Lemma decrease_size_repr h body t area sz d :
  repr h body t area sz -> 0 <= d <= sz ->
  exists h' body',
    decrease_size_and_idle_and_set_term NullTerminated h body d = Ok (h', body') /\
    repr h' body' t (term_at area (sz - d)) (sz - d) /\
    inv.stable h body h' body'.
Proof.
  intros R Hd. pose proof (repr_bounds _ R) as [B L].
  pose proof (repr_len_area _ R) as La. pose proof (nt_range NullTerminated) as Hnt.
  pose proof (repr_owner _ _ _ _ _ _ R) as O.
  unfold decrease_size_and_idle_and_set_term.
  pose proof R as (F & _ & T). rewrite F.
  destruct t; cbv beta iota delta [inv.layout] in T; cbv beta iota in La; cbn [CoreType_to_Z]; cbv iota.
  - (* Internal *)
    destruct T as (S & D). rewrite S.
    set (body1 := set_internal_size (sz - d) body).
    assert (R1 : repr h body1 Internal area (sz - d)).
    { subst body1. split; [autorewrite with fields; exact F|]. split; [lia|].
      cbv beta iota delta [inv.layout]. autorewrite with fields. split; [|exact D]. wrap_small; lia. }
    assert (S1 : inv.stable h body h body1).
    { split; [|auto]. split; [subst body1; autorewrite with fields; reflexivity|].
      rewrite F. cbn [CoreType_to_Z]. lia. }
    destruct (write_terminator _ _ _ _ _ R1) as (h' & body' & W & R' & S').
    exists h', body'. split; [|split; [exact R' | eapply stable_trans; eassumption]].
    rewrite <- W.
    rewrite (repr_begin_ptr _ _ _ _ _ _ R1). cbn [ptr_add].
    destruct R1 as (_ & _ & -> & _).
    zbool; mred; reflexivity.
  - (* Short *)
    destruct T as (E & S & Lc). rewrite S.
    set (body1 := set_cap_size_size (sz - d) body).
    assert (R1 : repr h body1 Short area (sz - d)).
    { subst body1. split; [autorewrite with fields; exact F|]. split; [lia|].
      cbv beta iota delta [inv.layout]. autorewrite with fields. split; [exact E|]. split; [|exact Lc].
      wrap_small; lia. }
    assert (S1 : inv.stable h body h body1).
    { split; [|auto]. split; subst body1; autorewrite with fields; reflexivity. }
    destruct (write_terminator _ _ _ _ _ R1) as (h' & body' & W & R' & S').
    exists h', body'. split; [|split; [exact R' | eapply stable_trans; eassumption]].
    rewrite <- W. rewrite chars_begin_ptr by (destruct R1 as (-> & _); cbn; lia).
    destruct R1 as (_ & _ & _ & -> & _). zbool. mred. reflexivity.
  - (* Median *)
    destruct T as (E & Lm & I). rewrite I.
    pose proof (repr_hdr_ok _ R ltac:(tauto)) as H0.
    rewrite (size_from_buffer_header_ok _ H0). mred. zbool. mred.
    set (body1 := set_idle_or_ignore _ body).
    assert (Sb : inv.same_buffer body body1).
    { split; subst body1; autorewrite with fields; reflexivity. }
    pose proof (hdr_ok_same_buffer _ _ _ _ _ H0 Sb) as H1.
    rewrite (decrease_size_to_buffer_header_ok _ H1) by lia. mred.
    set (h1 := <[c_str_ptr body1 - 8 := _]> h).
    assert (R1 : repr h1 body1 Median area (sz - d)).
    { split; [destruct Sb as [-> _]; exact F|]. split; [lia|].
      split; [apply lookup_insert_eq|]. split; [exact Lm|].
      subst body1. autorewrite with fields.
      rewrite Zplus_mod_idemp_l. f_equal. lia. }
    assert (S1 : inv.stable h body h1 body1).
    { split; [exact Sb|]. intros k N. rewrite O in N. subst h1.
      destruct Sb as [_ ->]; [|rewrite F; cbn [CoreType_to_Z]; lia].
      apply lookup_insert_ne. congruence. }
    destruct (write_terminator _ _ _ _ _ R1) as (h' & body' & W & R' & S').
    exists h', body'. split; [|split; [exact R' | eapply stable_trans; eassumption]].
    rewrite <- W. rewrite chars_begin_ptr by (destruct R1 as (-> & _); cbn; lia).
    reflexivity.
  - (* Long *)
    destruct T as (E & Lm).
    pose proof (repr_hdr_ok _ R ltac:(tauto)) as H1.
    rewrite (size_from_buffer_header_ok _ H1). mred. zbool. mred.
    rewrite (decrease_size_to_buffer_header_ok _ H1) by lia. mred.
    set (h1 := <[c_str_ptr body - 8 := _]> h).
    assert (R1 : repr h1 body Long area (sz - d)).
    { split; [exact F|]. split; [lia|].
      split; [apply lookup_insert_eq | exact Lm]. }
    assert (S1 : inv.stable h body h1 body).
    { split; [apply same_buffer_refl|]. intros k N. rewrite O in N.
      apply lookup_insert_ne. congruence. }
    destruct (write_terminator _ _ _ _ _ R1) as (h' & body' & W & R' & S').
    exists h', body'. split; [|split; [exact R' | eapply stable_trans; eassumption]].
    rewrite <- W. rewrite chars_begin_ptr by (destruct R1 as (-> & _); cbn; lia).
    reflexivity.
Qed.

End NullTerminated.
End core_resize.

(** ** The float product *)

Lemma round_to_float_small x : 0 <= x < 2 ^ 24 -> round_to_float x = x.
Proof.
  intros Hx. unfold round_to_float.
  destruct (Z.eq_dec x 0) as [->|N]; [reflexivity|].
  assert (Z.log2 x < 24) by (apply Z.log2_lt_pow2; lia).
  zbool. reflexivity.
Qed.

Lemma round_to_float_lower x : 0 <= x -> 2 ^ 24 * (x - round_to_float x) <= x.
Proof.
  intros Hx. unfold round_to_float.
  destruct (Z.leb_spec (Z.log2 x - 23) 0) as [|He]; [lia|].
  set (e := Z.log2 x - 23) in *.
  assert (Hl : 2 ^ Z.log2 x <= x) by (apply Z.log2_spec; destruct (Z.eq_dec x 0); subst; cbn in *; lia).
  replace (Z.log2 x) with (24 + (e - 1)) in Hl by lia.
  rewrite Z.pow_add_r in Hl by lia.
  rewrite Z.shiftr_div_pow2, Z.land_ones, !Z.shiftl_mul_pow2 by lia.
  replace (2 ^ e) with (2 * 2 ^ (e - 1)) by (rewrite <- Z.pow_succ_r by lia; f_equal; lia).
  assert (Hp : 0 < 2 ^ (e - 1)) by (apply Z.pow_pos_nonneg; lia).
  set (P := 2 ^ (e - 1)) in *.
  pose proof (Z.div_mod x (2 * P) ltac:(lia)) as Hdm.
  pose proof (Z.mod_pos_bound x (2 * P) ltac:(lia)) as Hm.
  set (q := x / (2 * P)) in *. set (r := x mod (2 * P)) in *.
  rewrite Z.mul_1_l.
  destruct (Z.ltb_spec P r); cbn [orb].
  - nia.
  - destruct (Z.eqb_spec r P); cbn [andb]; [destruct (Z.odd q)|]; nia.
Qed.

Lemma mul_growth_lower x : 0 <= x -> x <= mul_growth x.
Proof.
  intros Hx. unfold mul_growth.
  pose proof (round_to_float_lower x Hx) as H1.
  assert (Hy : 0 <= round_to_float x) by lia.
  pose proof (round_to_float_lower (3 * round_to_float x) ltac:(lia)) as H2.
  apply Z.div_le_lower_bound; lia.
Qed.

Lemma mul_growth_small x : 0 <= x -> 3 * x < 2 ^ 24 -> mul_growth x = 3 * x / 2.
Proof.
  intros. unfold mul_growth. rewrite (round_to_float_small x) by lia.
  rewrite round_to_float_small by lia. reflexivity.
Qed.

(** ** The selector *)

Module selector.
Import malloc_core small_string_buffer.
Section NullTerminated.
Context (NullTerminated : bool).

Abbreviation nt := (nt_bytes NullTerminated).

Lemma header_size_eq : median_long_buffer_header_size NullTerminated = 8 + nt.
Proof. unfold median_long_buffer_header_size, nt_bytes. destruct NullTerminated; reflexivity. Qed.

Lemma internal_buffer_size_eq : internal_buffer_size NullTerminated = 7 - nt.
Proof. unfold internal_buffer_size, nt_bytes. destruct NullTerminated; reflexivity. Qed.

Lemma max_short_buffer_size_eq : max_short_buffer_size NullTerminated = 256 - nt.
Proof. unfold max_short_buffer_size, nt_bytes. destruct NullTerminated; reflexivity. Qed.

Lemma max_long_buffer_size_eq : max_long_buffer_size NullTerminated = 2 ^ 32 - 9 - nt.
Proof. unfold max_long_buffer_size. rewrite header_size_eq. lia. Qed.

Lemma max_median_buffer_size_eq : max_median_buffer_size = 16383.
Proof. reflexivity. Qed.

Lemma round_up_8_bounds n : n <= round_up_8 n < n + 8 /\ round_up_8 n mod 8 = 0.
Proof.
  unfold round_up_8. split; [|rewrite Z.mul_comm; apply Z_mod_mult].
  pose proof (Z.div_mod (n + 7) 8 ltac:(lia)).
  pose proof (Z.mod_pos_bound (n + 7) 8 ltac:(lia)). lia.
Qed.

(** The selector, case by case. *)
Lemma calculate_new_buffer_size_eq size :
  0 <= size < 2 ^ 64 ->
  calculate_new_buffer_size NullTerminated size =
  if size <=? 7 - nt
  then Ok {| buffer_size := 7 - nt; core_type := Internal |}
  else if size <=? 256 - nt
  then Ok {| buffer_size := round_up_8 (size + nt); core_type := Short |}
  else if size <=? 16383
  then Ok {| buffer_size := round_up_8 (size + 8 + nt); core_type := Median |}
  else if size <=? 2 ^ 32 - 9 - nt
  then Ok {| buffer_size := round_up_8 (size + 8 + nt) mod 2 ^ 32; core_type := Long |}
  else Abort.
Proof.
  intros Hs. unfold calculate_new_buffer_size.
  rewrite header_size_eq, internal_buffer_size_eq, max_short_buffer_size_eq,
    max_long_buffer_size_eq, max_median_buffer_size_eq.
  pose proof (round_up_8_bounds (size + nt)).
  pose proof (round_up_8_bounds (size + 8 + nt)).
  assert (Hnt : 0 <= nt <= 1) by (unfold nt_bytes; destruct NullTerminated; lia).
  destruct (Z.leb_spec size (7 - nt)); [reflexivity|].
  destruct (Z.leb_spec size (256 - nt)).
  { unfold nt_bytes in *. destruct NullTerminated; do 2 f_equal;
      rewrite AlignUpTo_8 by lia; unfold u32; rewrite ?Z.add_0_r in *;
      apply Z.mod_small; lia. }
  destruct (Z.leb_spec size 16383).
  { do 2 f_equal. rewrite AlignUpTo_8 by lia. unfold u32.
    rewrite Z.add_assoc. apply Z.mod_small. lia. }
  destruct (Z.leb_spec size (2 ^ 32 - 9 - nt)); mred; [|reflexivity].
  do 2 f_equal. rewrite AlignUpTo_8 by lia. unfold u32.
  rewrite Z.add_assoc. reflexivity.
Qed.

§ **What the task asks**
Set down, word for word, each line from the top of the records above through the line with "pose proof (repr_len_area".

§ **Output for this exercise**
Lemma decrease_size_repr h body t area sz d :
  repr h body t area sz -> 0 <= d <= sz ->
  exists h' body',
    decrease_size_and_idle_and_set_term NullTerminated h body d = Ok (h', body') /\
    repr h' body' t (term_at area (sz - d)) (sz - d) /\
    inv.stable h body h' body'.
Proof.
  intros R Hd. pose proof (repr_bounds _ R) as [B L].
  pose proof (repr_len_area _ R) as La. pose proof (nt_range NullTerminated) as Hnt.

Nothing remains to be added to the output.